Work to complete.
Nothing below is to be printed except the lines between the line holding "(Chunking.end_char c))) /\" and the line holding "by apply chunk_records_lookup.", inclusive, each exactly as it appears.

Task input.
+--
(** Insert, then look up. *)
Lemma ingest_then_lookup P fuel w filename content user_email cs ov r w' :
  consistent w ->
  ingest_document P fuel w filename content user_email cs ov
  = Some (Return (r, w')) ->
  exists cks,
    chunk_document fuel content cs ov = Some cks /\
    (forall i c, cks !! i = Some c ->
       get_chunk_by_faiss_index w'
         (Ingestion.faiss_start_index r + Z.of_nat i)
       = Some (ChunkRecord.mk (Ingestion.document_id r) user_email filename
                 (Chunking.chunk_index c)
                 (Ingestion.faiss_start_index r + Z.of_nat i)
                 (Chunking.text c) (Chunking.start_char c)
                 (Chunking.end_char c))) /\
    (forall slot, slot < Ingestion.faiss_start_index r ->
       get_chunk_by_faiss_index w' slot = get_chunk_by_faiss_index w slot).
Proof.
  intros [Hrange _] H.
  destruct (ingest_success _ _ _ _ _ _ _ _ _ _ H)
    as (cks & Hc & _ & -> & _ & _ & _ & Hchunks & _).
  exists cks. split; [done|]. simpl.
  set (start := total_vectors (vector_store w)) in *.
  set (recs := chunk_records (next_id (mongo w)) user_email filename start cks)
    in *.
  unfold get_chunk_by_faiss_index. rewrite Hchunks.
  split.
  - intros i c Hi. rewrite List.filter_app.
    rewrite filter_none.
    2: { intros c' Hc'. specialize (Hrange _ Hc').
         rewrite bool_decide_eq_false_2; [done | lia]. }
    simpl. apply (head_filter_first _ recs i).
    + by apply chunk_records_lookup.
    + by rewrite bool_decide_eq_true_2.
    + intros j y Hj Hy.
      pose proof (lookup_lt_Some _ _ _ Hy) as Hlt.
      unfold recs in Hlt. rewrite chunk_records_length in Hlt.
      destruct (lookup_lt_is_Some_2 cks j Hlt) as [cj Hcj].
      unfold recs in Hy.
      rewrite (chunk_records_lookup _ _ _ _ _ _ _ Hcj) in Hy.
      inversion Hy; subst y. simpl.
      rewrite bool_decide_eq_false_2; [done | lia].
  - intros slot Hslot. rewrite List.filter_app, (filter_none _ recs).
    + by rewrite app_nil_r.
    + intros c Hc'. apply chunk_records_elem in Hc' as (_ & _ & Hs).
      rewrite bool_decide_eq_false_2; [done | lia].
Qed.

Lemma delete_one_fresh oid docs doc :
  (forall d, d ∈ docs -> DocumentRecord._id d <> oid) ->
  DocumentRecord._id doc = oid ->
  delete_one oid (docs ++ [doc]) = docs.
Proof.
  intros Hfresh Hid. induction docs as [|d docs IH]; simpl.
  - by rewrite bool_decide_eq_true_2.
  - rewrite bool_decide_eq_false_2 by (apply Hfresh; apply list_elem_of_here).
    f_equal. apply IH. intros d' Hd'. apply Hfresh.
    by apply list_elem_of_further.
Qed.

(** Ingest, then delete: the metadata is as before, the vectors stay. *)
Lemma ingest_then_delete P fuel w filename content user_email cs ov r w' :
  fresh_id w ->
  ingest_document P fuel w filename content user_email cs ov
  = Some (Return (r, w')) ->
  exists resp w'',
    delete_document w' (Ingestion.document_id r) user_email
    = Return (resp, w'') /\
    chunks_deleted resp = chunks_processed r /\
    documents (mongo w'') = documents (mongo w) /\
    chunks (mongo w'') = chunks (mongo w) /\
    vector_store w'' = vector_store w' /\
    total_vectors (vector_store w'') =
      total_vectors (vector_store w) + chunks_processed r.
Proof.
  intros [Hfd Hfc] H.
  destruct (ingest_alignment _ _ _ _ _ _ _ _ _ _ H)
    as (cks' & Hc' & _ & _ & _ & Htotal & _ & _ & Hproc).
  destruct (ingest_success _ _ _ _ _ _ _ _ _ _ H)
    as (cks & Hc & _ & -> & _ & _ & Hdocs & Hchunks & _).
  assert (cks' = cks) by congruence. subst cks'. simpl in *.
  set (oid := next_id (mongo w)) in *.
  set (start := total_vectors (vector_store w)) in *.
  set (recs := chunk_records oid user_email filename start cks) in *.
  assert (Hdel : delete_many oid (chunks (mongo w')) = chunks (mongo w)).
  { rewrite Hchunks. unfold delete_many. rewrite List.filter_app.
    rewrite filter_all, filter_none; [by rewrite app_nil_r| |].
    - intros c Hin. apply chunk_records_elem in Hin as (Hin & _).
      by rewrite bool_decide_eq_true_2.
    - intros c Hin. rewrite bool_decide_eq_false_2; [done|]. by apply Hfc. }
  eexists _, _. split.
  { eapply (delete_document_found w' oid user_email).
    - rewrite Hdocs. apply elem_of_app. right. apply list_elem_of_here.
    - done.
    - done. }
  simpl. rewrite Hdel, Hdocs, Hchunks.
  split.
  { unfold len. rewrite length_app. unfold recs.
    rewrite chunk_records_length. lia. }
  split; [by apply delete_one_fresh|]. done.
Qed.

(** The chunks of a deleted document are never returned again. *)
Lemma deleted_never_returned w oid u resp w' P query k owner h :
  delete_document w oid u = Return (resp, w') ->
  h ∈ Retrieval.search_similar_chunks P w' query k owner ->
  Retrieval.document_id h <> oid.
Proof.
  intros H Hh. apply delete_document_inv in H as (_ & _ & ->).
  apply hit_origin in Hh as (c & Hc & _ & ->). simpl in Hc.
  apply delete_many_elem in Hc as [_ Hc]. done.
Qed.

Lemma delete_one_length oid docs doc :
  doc ∈ docs -> DocumentRecord._id doc = oid ->
  S (length (delete_one oid docs)) = length docs.
Proof.
  intros Hin Hid. induction docs as [|d docs IH]; simpl.
  - by apply elem_of_nil in Hin.
  - destruct (decide (DocumentRecord._id d = oid)) as [E|E].
    + by rewrite (bool_decide_eq_true_2 _ E).
    + rewrite (bool_decide_eq_false_2 _ E). simpl. f_equal. apply IH.
      apply elem_of_cons in Hin as [->|Hin]; [done|done].
Qed.

Lemma consistent_no_chunks w : chunks (mongo w) = [] -> consistent w.
Proof.
  intros H. split; rewrite H.
  - intros c Hc. by apply elem_of_nil in Hc.
  - constructor.
Qed.

(** The complaint about no chunks is raised for blank content and for
    nothing else. *)
Lemma ingest_no_chunks_iff P fuel w filename content user_email cs ov :
  0 < cs -> 0 <= ov ->
  ingest_document P fuel w filename content user_email cs ov
  = Some (Raise (ValueError (lit "Document produced no chunks"))) <->
  Forall (fun c => isspace c = true) content.
Proof.
  intros Hcs Hov. split; [|apply ingest_blank].
  intros H. apply strip_nil.
  destruct (decide (strip content = [])) as [E|E]; [done|]. exfalso.
  unfold ingest_document, chunk_document in H.
  destruct (Chunking.chunk_text fuel content cs ov) as [cks|] eqn:Ec;
    [|done].
  pose proof (ChunkerShapes.nonblank_text_some_chunk
                fuel content cs ov cks Hcs Hov E Ec) as Hne.
  destruct cks as [|c cks]; [done|]. simpl in H.
  unfold add_vectors in H. simpl in H.
  destruct (negb (model_dimension P =? dimension (vector_store w)));
    simpl in H; [|done].
  injection H as H. discriminate H.
Qed.

(** A content that is not blank and an embedding of the wrong width:
    the index refuses the vectors. *)
Lemma ingest_wrong_dimension P fuel w filename content user_email cs ov cks :
  0 < cs -> 0 <= ov -> strip content <> [] ->
  chunk_document fuel content cs ov = Some cks ->
  model_dimension P <> dimension (vector_store w) ->
  ingest_document P fuel w filename content user_email cs ov
  = Some (Raise (ValueError
                   (lit "Vector dimension " ++
                    str_of_Z (model_dimension P) ++
                    lit " doesn't match index dimension " ++
                    str_of_Z (dimension (vector_store w))))).
Proof.
  intros Hcs Hov Hne Hc Hdim.
  destruct (ingest_outcome P fuel w filename content user_email cs ov cks Hc)
    as (_ & Hwrong & _).
  apply Hwrong; [|done].
  by apply (ChunkerShapes.nonblank_text_some_chunk fuel content cs ov).
Qed.

End StoreFacts.

(** ** Retrieval against the stored metadata *)

Module SearchFacts.
Import Py PyFacts Exn VectorStore Providers Mongo Ingestion Documents Stores.
Import Retrieval RetrievalFacts IngestionFacts StoreFacts.

Lemma omap_then_filter {A B} (f1 f2 : A -> option B) (g : B -> bool)
    (l : list A) :
  (forall x, x ∈ l ->
     f2 x = match f1 x with
            | Some y => if g y then Some y else None
            | None => None
            end) ->
  omap f2 l = List.filter g (omap f1 l).
Proof.
  induction l as [|x l IH]; intros H; [done|]. csimpl.
  rewrite (H x) by apply list_elem_of_here.
  rewrite IH by (intros y Hy; apply H; by apply list_elem_of_further).
  destruct (f1 x) as [y|]; [|done]. simpl. by destruct (g y).
Qed.

(** Two worlds with the same index whose slots resolve alike, up to a
    condition [g] on the record, give the same hits up to [g]. *)
Lemma search_by_resolve P w1 w2 query k u (g : ChunkRecord.t -> bool) :
  vector_store w2 = vector_store w1 ->
  (forall slot,
     resolve w2 u slot =
     match resolve w1 u slot with
     | Some c => if g c then Some c else None
     | None => None
     end) ->
  forall g' : Hit -> bool,
  (forall c d, g' (hit_of c d) = g c) ->
  search_similar_chunks P w2 query k u =
  List.filter g' (search_similar_chunks P w1 query k u).
Proof.
  intros Hvs Hres g' Hg. unfold search_similar_chunks. rewrite Hvs.
  destruct (search P (vector_store w1) (embed_single P query) k)
    as [distances indices].
  set (valid := List.filter (fun idx => negb (idx =? -1)) indices).
  destruct (negb (truthy valid)); [done|].
  apply omap_then_filter. intros [slot d] Hin.
  apply elem_of_combine_l in Hin.
  rewrite !chunk_map_resolve by done. rewrite Hres.
  destruct (resolve w1 u slot) as [c|]; [|done].
  rewrite Hg. by destruct (g c).
Qed.

Lemma filter_Permutation_bool {A} (p : A -> bool) (l1 l2 : list A) :
  l1 ≡ₚ l2 -> List.filter p l1 ≡ₚ List.filter p l2.
Proof.
  induction 1 as [|x l1 l2 _ IH|x y l|l1 l2 l3 _ IH1 _ IH2]; simpl.
  - done.
  - destruct (p x); [by constructor | done].
  - destruct (p x), (p y); try done. apply perm_swap.
  - by etrans.
Qed.

(** With one record per slot, at most one record answers a slot. *)
Lemma one_per_slot (p : ChunkRecord.t -> bool) slot cs :
  NoDup (map ChunkRecord.faiss_index cs) ->
  (forall c, p c = true -> ChunkRecord.faiss_index c = slot) ->
  (length (List.filter p cs) <= 1)%nat.
Proof.
  intros Hnd Hp. induction cs as [|c cs IH]; simpl; [lia|].
  simpl in Hnd. apply NoDup_cons in Hnd as [Hc Hnd].
  destruct (p c) eqn:E; [|by apply IH].
  rewrite filter_none; [simpl; lia|].
  intros c' Hc'. destruct (p c') eqn:E'; [|done].
  exfalso. apply Hc. apply elem_of_map. exists c'.
  split; [|done]. by rewrite (Hp _ E), (Hp _ E').
Qed.

Lemma short_Permutation {A} (l1 l2 : list A) :
  (length l1 <= 1)%nat -> l1 ≡ₚ l2 -> l1 = l2.
Proof.
  intros Hlen Hp. destruct l1 as [|x [|y l1]]; simpl in Hlen; [| |lia].
  - by apply Permutation_nil_l.
  - by apply Permutation_singleton_l.
Qed.

Lemma resolve_slot u slot c :
  bool_decide (ChunkRecord.faiss_index c = slot) && owner_passes u c = true ->
  ChunkRecord.faiss_index c = slot.
Proof.
  intros H. apply andb_true_iff in H as [H _].
  by apply bool_decide_eq_true_1 in H.
Qed.

Lemma resolve_Permutation w1 w2 u slot :
  NoDup (map ChunkRecord.faiss_index (chunks (mongo w1))) ->
  chunks (mongo w1) ≡ₚ chunks (mongo w2) ->
  resolve w2 u slot = resolve w1 u slot.
Proof.
  intros Hnd Hp. unfold resolve. f_equal. symmetry.
  apply short_Permutation.
  - apply (one_per_slot _ slot); [done | apply resolve_slot].
  - by apply filter_Permutation_bool.
Qed.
+--
Your solution.
                 (Chunking.end_char c))) /\
    (forall slot, slot < Ingestion.faiss_start_index r ->
       get_chunk_by_faiss_index w' slot = get_chunk_by_faiss_index w slot).
Proof.
  intros [Hrange _] H.
  destruct (ingest_success _ _ _ _ _ _ _ _ _ _ H)
    as (cks & Hc & _ & -> & _ & _ & _ & Hchunks & _).
  exists cks. split; [done|]. simpl.
  set (start := total_vectors (vector_store w)) in *.
  set (recs := chunk_records (next_id (mongo w)) user_email filename start cks)
    in *.
  unfold get_chunk_by_faiss_index. rewrite Hchunks.
  split.
  - intros i c Hi. rewrite List.filter_app.
    rewrite filter_none.
    2: { intros c' Hc'. specialize (Hrange _ Hc').
         rewrite bool_decide_eq_false_2; [done | lia]. }
    simpl. apply (head_filter_first _ recs i).
    + by apply chunk_records_lookup.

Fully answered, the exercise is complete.